Output each record exactly. Leave none out.

------------------------------------

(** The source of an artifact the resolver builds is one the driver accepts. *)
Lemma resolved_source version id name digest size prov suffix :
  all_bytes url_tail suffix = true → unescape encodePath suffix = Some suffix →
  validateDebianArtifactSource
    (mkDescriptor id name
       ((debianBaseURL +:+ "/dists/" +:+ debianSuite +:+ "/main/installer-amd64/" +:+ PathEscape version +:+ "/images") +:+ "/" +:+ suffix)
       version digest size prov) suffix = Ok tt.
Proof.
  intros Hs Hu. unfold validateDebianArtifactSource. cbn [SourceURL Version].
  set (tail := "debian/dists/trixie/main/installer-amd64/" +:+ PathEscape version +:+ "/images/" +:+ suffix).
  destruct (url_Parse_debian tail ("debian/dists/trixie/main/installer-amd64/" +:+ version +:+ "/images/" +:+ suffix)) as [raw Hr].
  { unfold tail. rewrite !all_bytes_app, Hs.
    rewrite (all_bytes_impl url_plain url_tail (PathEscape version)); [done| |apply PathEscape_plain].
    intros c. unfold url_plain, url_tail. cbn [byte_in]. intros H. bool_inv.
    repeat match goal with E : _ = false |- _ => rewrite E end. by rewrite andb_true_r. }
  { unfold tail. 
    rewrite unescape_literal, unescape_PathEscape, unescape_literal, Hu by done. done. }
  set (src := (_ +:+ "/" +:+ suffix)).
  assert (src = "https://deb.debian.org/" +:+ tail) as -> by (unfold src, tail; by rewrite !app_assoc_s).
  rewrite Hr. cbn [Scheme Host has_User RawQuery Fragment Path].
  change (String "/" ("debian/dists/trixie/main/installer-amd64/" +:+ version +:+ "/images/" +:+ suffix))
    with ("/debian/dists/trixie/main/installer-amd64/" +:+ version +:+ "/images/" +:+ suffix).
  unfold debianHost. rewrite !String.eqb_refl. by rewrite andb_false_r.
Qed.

------------------------------------

■ TASK RESPONSE ■
(** The source of an artifact the resolver builds is one the driver accepts. *)
Lemma resolved_source version id name digest size prov suffix :
  all_bytes url_tail suffix = true → unescape encodePath suffix = Some suffix →
  validateDebianArtifactSource
    (mkDescriptor id name
       ((debianBaseURL +:+ "/dists/" +:+ debianSuite +:+ "/main/installer-amd64/" +:+ PathEscape version +:+ "/images") +:+ "/" +:+ suffix)
       version digest size prov) suffix = Ok tt.
Proof.
  intros Hs Hu. unfold validateDebianArtifactSource. cbn [SourceURL Version].
  set (tail := "debian/dists/trixie/main/installer-amd64/" +:+ PathEscape version +:+ "/images/" +:+ suffix).
  destruct (url_Parse_debian tail ("debian/dists/trixie/main/installer-amd64/" +:+ version +:+ "/images/" +:+ suffix)) as [raw Hr].
  { unfold tail. rewrite !all_bytes_app, Hs.
    rewrite (all_bytes_impl url_plain url_tail (PathEscape version)); [done| |apply PathEscape_plain].
    intros c. unfold url_plain, url_tail. cbn [byte_in]. intros H. bool_inv.
    repeat match goal with E : _ = false |- _ => rewrite E end. by rewrite andb_true_r. }
  { unfold tail. 
    rewrite unescape_literal, unescape_PathEscape, unescape_literal, Hu by done. done. }
  set (src := (_ +:+ "/" +:+ suffix)).
  assert (src = "https://deb.debian.org/" +:+ tail) as -> by (unfold src, tail; by rewrite !app_assoc_s).
  rewrite Hr. cbn [Scheme Host has_User RawQuery Fragment Path].
  change (String "/" ("debian/dists/trixie/main/installer-amd64/" +:+ version +:+ "/images/" +:+ suffix))
    with ("/debian/dists/trixie/main/installer-amd64/" +:+ version +:+ "/images/" +:+ suffix).
  unfold debianHost. rewrite !String.eqb_refl. by rewrite andb_false_r.
Qed.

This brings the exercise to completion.